Heute ist der 7.03.2026, und in Hollabrunn gibt es aufregende Neuigkeiten aus der Welt der Märkte. Auf den vierteljährlichen Märkten am Hauptplatz und in der Sparkassegasse dürfen ab sofort keine lebenden Tiere mehr verkauft werden. Dies ist das Ergebnis einer neuen Marktordnung, die von der Stadtgemeinde Hollabrunn verabschiedet wurde und auf den Vorstoß der Grünen Hollabrunn zurückgeht. Bis Ende des vergangenen Jahres war der Verkauf von lebendem Geflügel, Wild, Kaninchen, Lämmern, Kitzen sowie Fischen und Krebsen auf diesen Märkten erlaubt.
Gemeinderat Moritz Cermak von den Grünen hat den Vorschlag zur Streichung des entsprechenden Passus aus der Marktordnung eingebracht und erfolgreich durchgesetzt. Der Passus wurde aus §3 der Marktordnung gestrichen. Cermak betont die Verantwortung der Gemeinde hinsichtlich des Tierschutzes und weist darauf hin, dass Tiere unter den Bedingungen von Transport, Markttrubel und langen Aufenthalten in Käfigen erheblichen Stress erfahren.
Ein Schritt in Richtung Tierschutz
Die Grünen Hollabrunn begrüßen die neue Marktordnung, die den Verkauf lebender Tiere nun endgültig untersagt. Moritz Cermak hebt hervor, dass Tiere nicht auf Märkte gehören und die Gemeinde eine Verantwortung für den Tierschutz trägt. Seine Forderung, dass Verordnungen den Stress für Tiere am Markt, beim Transport und während des Aufenthalts in Käfigen verhindern, findet nun Gehör. Cermak freut sich über die Annahme seines Vorschlags und sieht dies als wichtigen Fortschritt im Bereich des Tierschutzes.
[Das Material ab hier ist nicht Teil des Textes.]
Lemma ListExpiredJobs_facts now s :
  store_ok s -> (0 < now)%Z ->
  NoDup (map jb_ID (ListExpiredJobs now s)) /\ length (ListExpiredJobs now s) <= size (jobs s) /\
  Forall (reclaimable now s) (ListExpiredJobs now s) /\
  forall i j, jobs s !! i = Some j -> i ∈ map jb_ID (ListExpiredJobs now s) <-> lease_expired now s j = true.
Proof.
  intros [Hlk Hjb] Hn. assert (jobs_keyed s) as Hk by (intros i j Hij; by apply Hjb).
  assert (forall j, j ∈ ListExpiredJobs now s <-> jobs s !! jb_ID j = Some j /\ lease_expired now s j = true)
    as Hspec by (intros j; by apply ListExpiredJobs_spec).
  split_and!.
  - unfold ListExpiredJobs. destruct (now <=? 0)%Z; [constructor|]. by apply sort_jobs_ids.
  - unfold ListExpiredJobs. destruct (now <=? 0)%Z; [cbn; lia|]. apply sort_jobs_length.
  - apply Forall_forall. intros j [Hj He]%Hspec. unfold lease_expired in He. bool_norm.
    destruct (Hjb _ _ Hj) as (Hi & _ & Hst). unfold Get in *. fold (lock_at (jb_ID j) s) in *.
    destruct (lock_at (jb_ID j) s) as [l|] eqn:El; [|done]. bool_norm.
    split_and!; try done.
    + destruct (proj1 (active_spec _) ltac:(eassumption)) as [Hs|Hs]; rewrite Hs in Hst; by destruct Hst as (_ & ? & _).
    + by exists l.
  - intros i j Hij. rewrite list_elem_of_fmap. split.
    + intros (j' & -> & [Hj' He]%Hspec). rewrite Hij in Hj'. by injection Hj' as <-.
    + intros He. exists j. pose proof (Hk i j Hij) as <-. split; [done|]. by apply Hspec.
Qed.

(** The job as the second half of the pass finds it. *)
Definition after_lease (now : Z) (s : Store) (j : Job) : Job :=
  if lease_expired now s j then reclaimed j else j.

(** The store between the two halves of the pass. *)
Definition reclaimed_store (now : Z) (s s1 : Store) : Prop :=
  (forall i, jobs s1 !! i = after_lease now s <$> jobs s !! i) /\
  (forall i j, jobs s !! i = Some j ->
     lock_at i s1 = if lease_expired now s j then None else lock_at i s) /\
  next_token s1 = next_token s.

Lemma reclaim_phase now k w m :
  let s := be_store w in
  serving (size (jobs s) + k) w -> store_ok s -> (0 < now)%Z ->
  (forall i j, jobs s !! i = Some j ->
     exists data, transmitted (reclaim_command i (jb_FencingToken j) now) data) ->
  exists w1 m1, reclaimExpiredJobs now m w = Some (w1, (m1, Ok ())) /\ serving k w1 /\
    reclaimed_store now s (be_store w1).
Proof.
  intros s Hs Hok Hnow Hsend.
  destruct (ListExpiredJobs_facts now s Hok Hnow) as (Hnd & Hlen & Hall & Hin).
  destruct (reclaimLoop_serves now (ListExpiredJobs now s) k w m) as (w1 & E1 & Hs1 & Hj1 & Hl1 & Hn1).
  { eapply serving_le; [|exact Hs]. fold s. lia. }
  { done. }
  { done. }
  { done. }
  { apply Forall_forall. intros j Hj. eapply Forall_forall in Hall as (_ & Hj' & _); [|exact Hj]. by apply Hsend. }
  exists w1. eexists. split_and!; [exact E1|done|]. fold s in Hj1, Hl1, Hn1.
  assert (forall i j (A : Type) (x y : A), jobs s !! i = Some j ->
    (if decide (i ∈ map jb_ID (ListExpiredJobs now s)) then x else y) =
    if lease_expired now s j then x else y) as Hdec.
  { intros i j A x y Hij. specialize (Hin i j Hij). destruct (lease_expired now s j).
    - by rewrite decide_True by (by apply Hin).
    - rewrite decide_False; [done|]. intros Hc. by apply Hin in Hc. }
  split_and!; [| |done].
  - intros i. rewrite Hj1. destruct (jobs s !! i) as [j|] eqn:Hij; [|by destruct (decide _)].
    rewrite (Hdec i j) by done. unfold after_lease. cbn. by destruct (lease_expired now s j).
  - intros i j Hij. by rewrite Hl1, (Hdec i j).
Qed.

Lemma reclaimed_store_keyed now s s1 :
  jobs_keyed s -> reclaimed_store now s s1 -> jobs_keyed s1 /\ size (jobs s1) = size (jobs s).
Proof.
  intros Hk (Hj & _). split.
  - intros i j1. rewrite Hj. destruct (jobs s !! i) as [j|] eqn:Hij; [|done]. intros [= <-].
    rewrite <- (Hk i j Hij). unfold after_lease. by destruct (lease_expired now s j).
  - rewrite <- !size_dom. f_equal. apply set_eq. intros i. by rewrite !elem_of_dom, Hj, fmap_is_Some.
Qed.
(* ===== verification/Worker.v ===== *)
(** The job worker: [internal/worker].

    A worker starts each job assigned to it through the log, runs its handler on
    the job the start returned, and records the outcome through the log.  The
    handler and the state of the context are parameters; the calls of the handler
    and the counters of [WorkerMetrics] are kept, logging is left out. *)

From S2P Require Import Prelude Model Lock KvStore Backend NodeBackend Scheduler.
#[local] Open Scope raftiq_scope.

(** [worker.ErrInvalidJob] and [worker.ErrOwnershipLost] are not the errors of the
    same name of [kv]. *)
Definition ErrInvalidWorker : error := Sentinel "invalid worker".
Definition ErrInvalidWorkerJob : error := Sentinel "worker: invalid job".
Definition ErrOwnershipLost : error := Sentinel "worker: job ownership lost".
Definition ErrInvalidFencing : error := Sentinel "invalid fencing token".

Record Worker := mkWorker {
  wk_id : string;
  wk_sourceSet : bool;
  wk_interval : Z;
}.

(** [New] and [ConfigureLoop]; the arguments that would be nil are flags. *)
Definition wk_New (id : string) (handlerSet : bool) : result Worker :=
  if bool_decide (id = "") then Err (Wrap "missing worker ID" ErrInvalidWorker)
  else if negb handlerSet then Err (Wrap "missing job handler" ErrInvalidWorker)
  else Ok (mkWorker id false 0).

Definition ConfigureLoop (sourceSet : bool) (interval : Z) (raftSet applierSet : bool) (w : Worker)
    : result Worker :=
  if negb sourceSet then Err (Wrap "missing job source" ErrInvalidWorker)
  else if (interval <=? 0)%Z then Err (Wrap "worker interval must be positive" ErrInvalidWorker)
  else if negb raftSet then Err (Wrap "missing Raft node" ErrInvalidWorker)
  else if negb applierSet then Err (Wrap "missing applier" ErrInvalidWorker)
  else Ok (mkWorker (wk_id w) true interval).

(** The counters, and the jobs the handler was called with. *)
Record WorkerMetrics := mkWorkerMetrics {
  wm_ExecutedJobs : nat;
  wm_JobExecutionFailures : nat;
  wm_LeaseLosses : nat;
  wm_calls : list Job;
}.

Definition IncExecutedJobs (m : WorkerMetrics) : WorkerMetrics :=
  mkWorkerMetrics (S (wm_ExecutedJobs m)) (wm_JobExecutionFailures m) (wm_LeaseLosses m) (wm_calls m).
Definition IncJobExecutionFailures (m : WorkerMetrics) : WorkerMetrics :=
  mkWorkerMetrics (wm_ExecutedJobs m) (S (wm_JobExecutionFailures m)) (wm_LeaseLosses m) (wm_calls m).
Definition wk_IncLeaseLosses (m : WorkerMetrics) : WorkerMetrics :=
  mkWorkerMetrics (wm_ExecutedJobs m) (wm_JobExecutionFailures m) (S (wm_LeaseLosses m)) (wm_calls m).
Definition record_call (job : Job) (m : WorkerMetrics) : WorkerMetrics :=
  mkWorkerMetrics (wm_ExecutedJobs m) (wm_JobExecutionFailures m) (wm_LeaseLosses m)
    (wm_calls m ++ [job]).

Definition transition_command (t : CommandType) (wk : Worker) (job : Job) (expected : JobState) (at_ : Z)
    : Command :=
  mkCommand t "" [] (jb_ID job) [] 0 (wk_id wk) 0 (jb_FencingToken job) (jb_ExecutionID job) expected at_.

Definition lostOwnership (e : error) : bool :=
  errors_Is e "job ownership lost" || errors_Is e "worker: job ownership lost".

Section Worker.
Context {W : Type} `{CommandCodec} `{Backend W}.
Context (handler : Job -> option error) (ctx_Err : W -> option error).

Definition transitionJob (wk : Worker) (job : Job) (t : CommandType) (expectedState nextState : JobState)
    : Act W (result Job) :=
  at_ <- be_now ;;
  commandData <-? act_wrap "encode job transition"
    (act_ret (EncodeCommand (transition_command t wk job expectedState at_))) ;;
  index <-? act_wrap "propose job transition" (be_Propose commandData) ;;
  res <-? act_wrap "wait for job transition" (be_WaitResult index) ;;
  act_ret
    match ar_Err res with
    | Some e => Err e
    | None =>
        match ar_Job res with
        | None => Err (Msg "job transition returned no job")
        | Some job =>
            if bool_decide (jb_State job ≠ nextState) then Err (Msg "job transition produced unexpected state")
            else Ok job
        end
    end.

Definition Execute (job : Job) (m : WorkerMetrics) : Act W (WorkerMetrics * option error) := fun w =>
  if bool_decide (jb_ID job = "") then Some (w, (m, Some (Wrap "missing job ID" ErrInvalidWorkerJob)))
  else
    match ctx_Err w with
    | Some e => Some (w, (m, Some e))
    | None =>
        Some (w, (record_call job m,
          match handler job with
          | Some e => Some (Wrap "execute job" e)
          | None => None
          end))
    end.

(** Recording success; [Some] is the error with which the pass returns. *)
Definition finishSucceeded (wk : Worker) (runningJob : Job) (m : WorkerMetrics)
    : Act W (WorkerMetrics * option error) :=
  r <- transitionJob wk runningJob CommandJobSucceeded JobRunning JobSucceeded ;;
  act_ret
    match r with
    | Err e =>
        if lostOwnership e then (wk_IncLeaseLosses m, None)
        else if isContextError e then (m, Some e)
        else (IncJobExecutionFailures m, None)
    | Ok _ => (IncExecutedJobs m, None)
    end.

Definition finishFailed (wk : Worker) (runningJob : Job) (m : WorkerMetrics)
    : Act W (WorkerMetrics * option error) :=
  r <- transitionJob wk runningJob CommandJobFailed JobRunning JobFailed ;;
  act_ret
    match r with
    | Err e =>
        if lostOwnership e then (wk_IncLeaseLosses m, None)
        else if isContextError e then (m, Some e)
        else (IncJobExecutionFailures m, None)
    | Ok _ => (IncJobExecutionFailures m, None)
    end.

(** The body of the loop of [executeAssignedJobs]. *)
Definition executeOne (wk : Worker) (job : Job) (m : WorkerMetrics)
    : Act W (WorkerMetrics * option error) :=
  now <- be_now ;;
  fun w =>
    if negb (ValidateJobOwnership (jb_ID job) (wk_id wk) (jb_FencingToken job) now (be_store w))
    then Some (w, (wk_IncLeaseLosses m, None))
    else
      (r <- transitionJob wk job CommandJobStart JobScheduled JobRunning ;;
       match r with
       | Err e =>
           act_ret
             (if lostOwnership e then (wk_IncLeaseLosses m, None)
              else if errors_Is e "invalid job state transition" then (m, None)
              else if isContextError e then (m, Some e)
              else (IncJobExecutionFailures m, None))
       | Ok runningJob =>
           x <- Execute runningJob m ;;
           match x with
           | (m, None) => finishSucceeded wk runningJob m
           | (m, Some _) => finishFailed wk runningJob m
           end
       end) w.

Fixpoint executeLoop (wk : Worker) (js : list Job) (m : WorkerMetrics)
    : Act W (WorkerMetrics * option error) :=
  match js with
  | [] => act_ret (m, None)
  | job :: rest =>
      r <- executeOne wk job m ;;
      match r with
      | (m, Some e) => act_ret (m, Some e)
      | (m, None) => executeLoop wk rest m
      end
  end.

Definition executeAssignedJobs (wk : Worker) (m : WorkerMetrics)
    : Act W (WorkerMetrics * option error) := fun w =>
  executeLoop wk (ListAssignedJobs (wk_id wk) (be_store w)) m w.

(** The passes of [Run]. *)
Fixpoint wk_loop (wk : Worker) (ticks : nat) (m : WorkerMetrics) : Act W (WorkerMetrics * option error) :=
  match ticks with
  | O => act_ret (m, None)
  | S ticks =>
      r <- executeAssignedJobs wk m ;;
      match r with
      | (m, Some e) => if isContextError e then act_ret (m, Some e) else wk_loop wk ticks m
      | (m, None) => wk_loop wk ticks m
      end
  end.

Definition wk_Run (wk : Worker) (ticks : nat) (m : WorkerMetrics) : Act W (WorkerMetrics * option error) :=
  if negb (wk_sourceSet wk) then act_ret (m, Some (Wrap "job source is not configured" ErrInvalidWorker))
  else if (wk_interval wk <=? 0)%Z then act_ret (m, Some (Wrap "invalid worker interval" ErrInvalidWorker))
  else wk_loop wk ticks m.

End Worker.
(** A shutdown fails jobs.  When the context is cancelled after the jobs were
    started, every job of the worker is recorded as FAILED, which is final,
    although its handler was never called: [Execute] returns the error of the
    context before the handler runs, and the error is recorded like one of the
    handler's. *)
Theorem cancelled_worker_fails_jobs e k w m :
  let s := be_store w in
  serving (2 * size (jobs s) + k) w -> before deadline (3 * length (ListAssignedJobs (wk_id wk) s)) w ->
  store_ok s -> wk_id wk ≠ "" -> leases_last deadline wk s -> worker_texts s ->
  (forall i j w', jobs s !! i = Some j -> jb_State j = JobScheduled -> jb_AssignedWorkerID j = wk_id wk ->
     jobs (be_store w') !! i = Some (with_state JobRunning j) -> ctx_Err w' = Some e) ->
  exists w' m', executeAssignedJobs handler ctx_Err wk m w = Some (w', (m', None)) /\
    wm_calls m' = wm_calls m /\
    forall i j, jobs s !! i = Some j -> jb_State j = JobScheduled -> jb_AssignedWorkerID j = wk_id wk ->
      jobs (be_store w') !! i = Some (with_state JobFailed j).
Proof.
  intros s Hs Hb Hok Hw Hlast Htexts Hctx.
  destruct (executeAssignedJobs_serves deadline handler ctx_Err wk (Some e) k w m) as (w' & m' & E & _ & Hj & Hm); try done; [by apply worker_texts_carried|].
  exists w', m'. split_and!; try done.
  - rewrite Hm. replace (flat_map _ _) with ([] : list Job); [by rewrite app_nil_r|].
    fold s. clear. by induction (ListAssignedJobs (wk_id wk) s).
  - intros i j Hij Hst Ha. by rewrite (Hj i j Hij), decide_True.
Qed.

End GoWorker.

(** ** Executing another worker's job *)

(** Job i is scheduled on worker w2, job j on worker w1. *)
Definition two_jobs : list (Command * LogIndex) :=
  [(create_command "i" [x01] 0, 1%N); (claim_command "i" "w2" (100 + DefaultLease), 2%N);
   (create_command "j" [x02] 0, 3%N); (claim_command "j" "w1" (100 + DefaultLease), 4%N)].

Definition start_other : Command :=
  mkCommand CommandJobStart "" [] "i" [] 0 "w2" 0 1 "i/1" JobScheduled 100.

(** While worker w1 waits for the start of j on a leader that has been replaced,
    the new leader's entry at the same index starts i for w2. *)
Definition two_jobs_world : NodeWorld MemoryStorage () :=
  mkNodeWorld cut_off_leader (NewApplier (store_after two_jobs)) ()
    [mkAppendEntriesArgs 2 "b" 0 0 [mkLogEntry 1 2 (command_data start_other)] 1] (fun _ => 100%Z) 0.

(** A worker can run a job that is not its own.  [transitionJob] takes the
    result stored for the log index and checks only its state: when the entry at
    that index was replaced by another worker's start of another job, the worker
    calls its handler with that job.  Here worker w1, to which only job j is
    assigned, runs job i, which worker w2 has just started. *)
Theorem foreign_job_executed :
  exists w' m',
    @executeAssignedJobs _ go_codec (@NodeWorld_Backend _ _ _ no_network 10 go_codec)
      (fun _ => None) (fun _ => None) (mkWorker "w1" true 1) (mkWorkerMetrics 0 0 0 []) two_jobs_world =
      Some (w', (m', None)) /\
    map (fun j => (jb_ID j, jb_AssignedWorkerID j, jb_State j)) (wm_calls m') = [("i", "w2", JobRunning)] /\
    map jb_ID (ListAssignedJobs "w1" (store_after two_jobs)) = ["j"] /\
    option_map jb_State (jobs (ap_store (nw_applier w')) !! "j") = Some JobScheduled.
Proof.
  eexists _, _. split; [vm_compute; reflexivity|]. split_and!; vm_compute; reflexivity.
Qed.

(** ** Witnesses *)

#[local] Existing Instance go_codec.
#[local] Existing Instance solo_backend.
#[local] Existing Instance solo_laws.

Definition two_jobs_serving : NodeWorld MemoryStorage () := solo_world (store_after two_jobs).

Lemma two_jobs_room k : k <= 1000 -> serving k two_jobs_serving.
Proof. intros Hk. apply (serving_le 1000); [done|]. apply solo_serving. Qed.

Lemma two_jobs_ok : store_ok (store_after two_jobs).
Proof. apply validate_ok. vm_compute. reflexivity. Qed.

(** The clock of the witness stays before the end of the leases the scheduler gives. *)
Lemma two_jobs_before k : before (100 + DefaultLease) k two_jobs_serving.
Proof.
  intros i _. change (100 + Z.of_nat i `mod` 1000 < 100 + DefaultLease)%Z.
  pose proof (Z.mod_pos_bound (Z.of_nat i) 1000 eq_refl). unfold DefaultLease. lia.
Qed.

Lemma two_jobs_leases : leases_last (100 + DefaultLease) (mkWorker "w1" true 1) (store_after two_jobs).
Proof.
  assert (map_Forall (fun i j => jb_ExecutionID j ≠ "") (jobs (store_after two_jobs))) as Hj
    by (apply (bool_decide_unpack _); vm_compute; exact I).
  assert (map_Forall (fun i l => (100 + DefaultLease <= lk_ExpiresAt l)%Z) (Locks (locks (store_after two_jobs)))) as Hl
    by (apply (bool_decide_unpack _); vm_compute; exact I).
  intros i j l Hij _ _ Hil. split; [by apply (Hj i)|by apply (Hl i)].
Qed.

Lemma two_jobs_texts : worker_texts (mkWorker "w1" true 1) (store_after two_jobs).
Proof.
  split; [reflexivity|].
  assert (map_Forall (fun i j => text (jb_ID j) /\ text (jb_ExecutionID j) /\ is_u64 (jb_FencingToken j))
    (jobs (store_after two_jobs))) as Hj by (apply (bool_decide_unpack _); vm_compute; exact I).
  intros i j Hij _ _. by apply (Hj i).
Qed.

Lemma worker_executes_assigned_witness :
  exists w' m', executeAssignedJobs (fun _ => None) (fun _ => None) (mkWorker "w1" true 1)
      (mkWorkerMetrics 0 0 0 []) two_jobs_serving = Some (w', (m', None)) /\
    wm_calls m' = map (with_state JobRunning) (ListAssignedJobs "w1" (store_after two_jobs)).
Proof.
  destruct (worker_executes_assigned (100 + DefaultLease) (fun _ => None) (fun _ => None) (mkWorker "w1" true 1)
    10 two_jobs_serving (mkWorkerMetrics 0 0 0 []))
    as (w' & m' & E & _ & Hc & _).
  - apply two_jobs_room. vm_compute. lia.
  - apply two_jobs_before.
  - exact two_jobs_ok.
  - done.
  - exact two_jobs_leases.
  - exact two_jobs_texts.
  - done.
  - exists w', m'. split; [exact E|exact Hc].
Defined.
Die alte Regelung, die bis Ende 2022 den Verkauf lebender Tiere erlaubte, wurde von vielen Tierschützern kritisch betrachtet. Mit der neuen Marktordnung wird ein Zeichen gesetzt, dass das Wohl der Tiere in der Gesellschaft zunehmend an Bedeutung gewinnt. Diese Entscheidung könnte auch als Vorbild für andere Gemeinden dienen, die ähnliche Regelungen in Betracht ziehen.
Einblick in die Zukunft
Die Diskussion um den Tierschutz ist nicht neu, aber sie gewinnt immer mehr an Dringlichkeit. In einer Zeit, in der das Bewusstsein für das Wohl von Tieren stetig wächst, ist es wichtig, dass auch gesetzliche Regelungen folgen. Die Marktordnung in Hollabrunn könnte der Anfang eines Wandels sein, der nicht nur lokale Märkte betrifft, sondern auch größere Strukturen in der Tierhaltung und -vermarktung herausfordert. Für weitere Informationen zu dieser Thematik und den Hintergründen kann man sich an die entsprechenden Stellen wenden oder die Diskussionen in den sozialen Medien verfolgen. Diese Veränderungen sind Teil eines größeren Trends hin zu mehr Verantwortung und ethischem Umgang mit Tieren in unserer Gesellschaft.
Weitere Informationen finden Sie in den Artikeln von heute.at und noe.gruene.at.